La relazione madre-bambino è in grado di influenzare i futuri comportamenti della persona, quindi anche i suoi rapporti interpersonali e sociali. Questo forte legame inizia già durante la gravidanza, e per certi aspetti sin dal concepimento (Baldoni, 2010; Engel, 1962). C’è un ovvio rapporto biologico tra i due e questo già di per sé è una relazione, che inizia con segnali puramente umorali, ma poi si intensifica con lo sviluppo degli organi sensoriali e motori del feto. La voce e i movimenti materni, come le variazioni nelle concentrazioni ematiche di fattori neuro-ormonali, inviano segnali al concepito, il quale può manifestare la sua presenza in seguito allo sviluppo del sistema motorio. Così i movimenti intrauterini del feto possono scatenare intense reazioni emotive nella madre, con risposte che egli progressivamente può percepire. Se da un lato l’apparato psichico fetale è sicuramente ancora poco sviluppato, dall’altro è in piena maturazione, e questa può essere influenzata dalla relazione con la madre.
Studi sull’attaccamento familiare hanno dimostrato anche un’importante influenza del padre sulla relazione madre-bambino e lo sviluppo psicosomatico del figlio sin dal momento del concepimento (Baldoni e Ceccarelli, 2010).

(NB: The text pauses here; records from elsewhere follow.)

(* ===== verification/MacosProfile.v ===== *)
(** [ProfileBuilder] of [cageforge-macos/src/seatbelt.rs]: the rules and path
    definitions a filesystem plan adds to the Seatbelt profile of a launch, and
    what Seatbelt does with them. *)

From Stdlib Require Import Ascii String NArith Lia.
From stdpp Require Import base option strings list pretty sets.
From S2P Require Import Prelude Keyed Text BTree NativePath Access Selector PathPattern FsPolicy Domain NetPolicy Policy Environment Command Compose Effective Requirements EffectiveEnv HostFs Backend LinuxHost LinuxMounts LinuxTable MacosFilesystem MacosSeatbelt.

(** * Profiles *)

Inductive SeatbeltProfileError :=
  | PathMetadata (p : path) (source : IoError)
  | SymlinkedRoot (p : path)
  | ProfilePathContainsNul (p : path)
  | GlobContainsNul (pattern : string)
  | InvalidDefinitionName (name : string)
  | InvalidFragment (fragment : string).

Record SeatbeltDefinition := { def_name : string; def_value : path }.

(** [(literal (param ..))], [(subpath (param ..))], [(subpath ..)],
    [(regex #..)], [(vnode-type DIRECTORY)], [(require-not ..)] and
    [(require-all ..)] *)
Inductive Filter :=
  | FLiteral (name : string)
  | FSubpath (name : string)
  | FSubpathText (p : path)
  | FRegex (regex : string)
  | FDirectory
  | FNot (f : Filter)
  | FAll (fs : list Filter).

(** [(allow ops.. filters..)] or [(deny ops.. filters..)]: one filter must hold. *)
Record Rule := { rule_allow : bool; rule_operations : list string; rule_filters : list Filter }.

Record ProfileBuilder := { pb_rules : list Rule; pb_definitions : list SeatbeltDefinition }.

Inductive SeatbeltPathMatch := MatchLiteral | MatchSubpath.

Abbreviation profile := (result SeatbeltProfileError).

Definition push_rule (b : ProfileBuilder) (r : Rule) : ProfileBuilder :=
  {| pb_rules := pb_rules b ++ [r]; pb_definitions := pb_definitions b |}.

Definition allow_rule (operations : list string) (filters : list Filter) : Rule :=
  {| rule_allow := true; rule_operations := operations; rule_filters := filters |}.
Definition deny_rule (operation : string) (f : Filter) : Rule :=
  {| rule_allow := false; rule_operations := [operation]; rule_filters := [f] |}.

Definition add_definition (b : ProfileBuilder) (name : string) (value : path) : profile ProfileBuilder :=
  reject contains_nul value with ProfilePathContainsNul value ;;
  reject bool_decide (name = EmptyString) || contains_char NUL name with InvalidDefinitionName name ;;
  Ok {| pb_rules := pb_rules b; pb_definitions := pb_definitions b ++ [{| def_name := name; def_value := value |}] |}.

(** [format!("{prefix}_{index}")] *)
Definition indexed (prefix : string) (index : nat) : string := prefix +:+ "_" +:+ pretty (N.of_nat index).

Definition enumerate {A} (l : list A) : list (nat * A) := zip (seq 0 (length l)) l.

Definition FIXED_EXECUTABLE_ROOTS : list path := ["/bin"; "/sbin"; "/usr/bin"; "/usr/sbin"; "/usr/libexec"].

Definition add_fixed_system_executable_roots (b : ProfileBuilder) : ProfileBuilder :=
  foldl (fun b root => push_rule (push_rule b (allow_rule ["file-read-data"] [FSubpathText root]))
                         (allow_rule ["file-read-metadata"] [FSubpathText root])) b FIXED_EXECUTABLE_ROOTS.

Definition push_path_exclusion (prefix : string) (index : nat) : list Filter :=
  [FNot (FLiteral (indexed prefix index)); FNot (FSubpath (indexed prefix index))].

Considerare quindi il momento del parto come il “punto zero” della vita, rappresenta una limitazione alla comprensione dello sviluppo psicosomatico dell’individuo. Gemelli separati alla nascita hanno condiviso, oltre che il patrimonio genetico, almeno la vita intrauterina e la concomitante relazione con la madre. Gemelli rimasti nella famiglia di origine per tutta l’infanzia sono ancora più legati da fattori psicosociali e relazionali, considerando inoltre che hanno vissuto le stesse situazioni negli stessi momenti dello sviluppo, cosa che non accade per esempio in fratelli di età diverse.
Vedi anche in questo sito:
La PsicoNeuroEndocrinoImmunologia (PNEI)
Bibliografia
Baldoni, F. (2010). La prospettiva psicosomatica. Bologna: Il Mulino.
Baldoni, F., e Ceccarelli, L. (2010). La depressione perinatale paterna. Una rassegna della ricerca clinica ed empirica. Infanzia e adolescenza, 9(2), 79–92.
Barnett, A. H., Eff, C., Leslie, R. D., e Pyke, D. A. (1981). Diabetes in identical twins. A study of 200 pairs. Diabetologia, 20(2), 87–93.
Engel, G. L. (1962). Medicina psicosomatica e sviluppo psicologico (trad. it.). Bologna: Nuova casa editrice L. Cappelli spa, 1981.
Engel, G. L. (1977). The Need for a New Medical Model: A Challenge for Biomedicine. Science, 196(4286), 129–136.
Federspil, G. (1993). Voce «Nosografia» – Enciclopedia Italiana – V appendice (1993). Treccani.
Leahy, J. L. (2005). Pathogenesis of type 2 diabetes mellitus. Archives of medical research, 36(3), 197–209.
Osservatorio Europeo su Sistemi e Politiche per la Salute – Rapporto 2010 della “Commissione Salute”.
Siddiqui, A. A., Siddiqui, S. A., Ahmad, S., Siddiqui, S., Ahsan, I., e Sahu, K. (2013). Diabetes: Mechanism, Pathophysiology and Management – A review. Int. J. Drug Dev. & Res., 5(2), 1–23.
WHO. (1948). Preamble to the Constitution of the World Health Organization as adopted by the International Health Conference, New York, 19-22 June, 1946; signed on 22 July 1946 by the representatives of 61 States and entered into force on 7 April 1948. New York.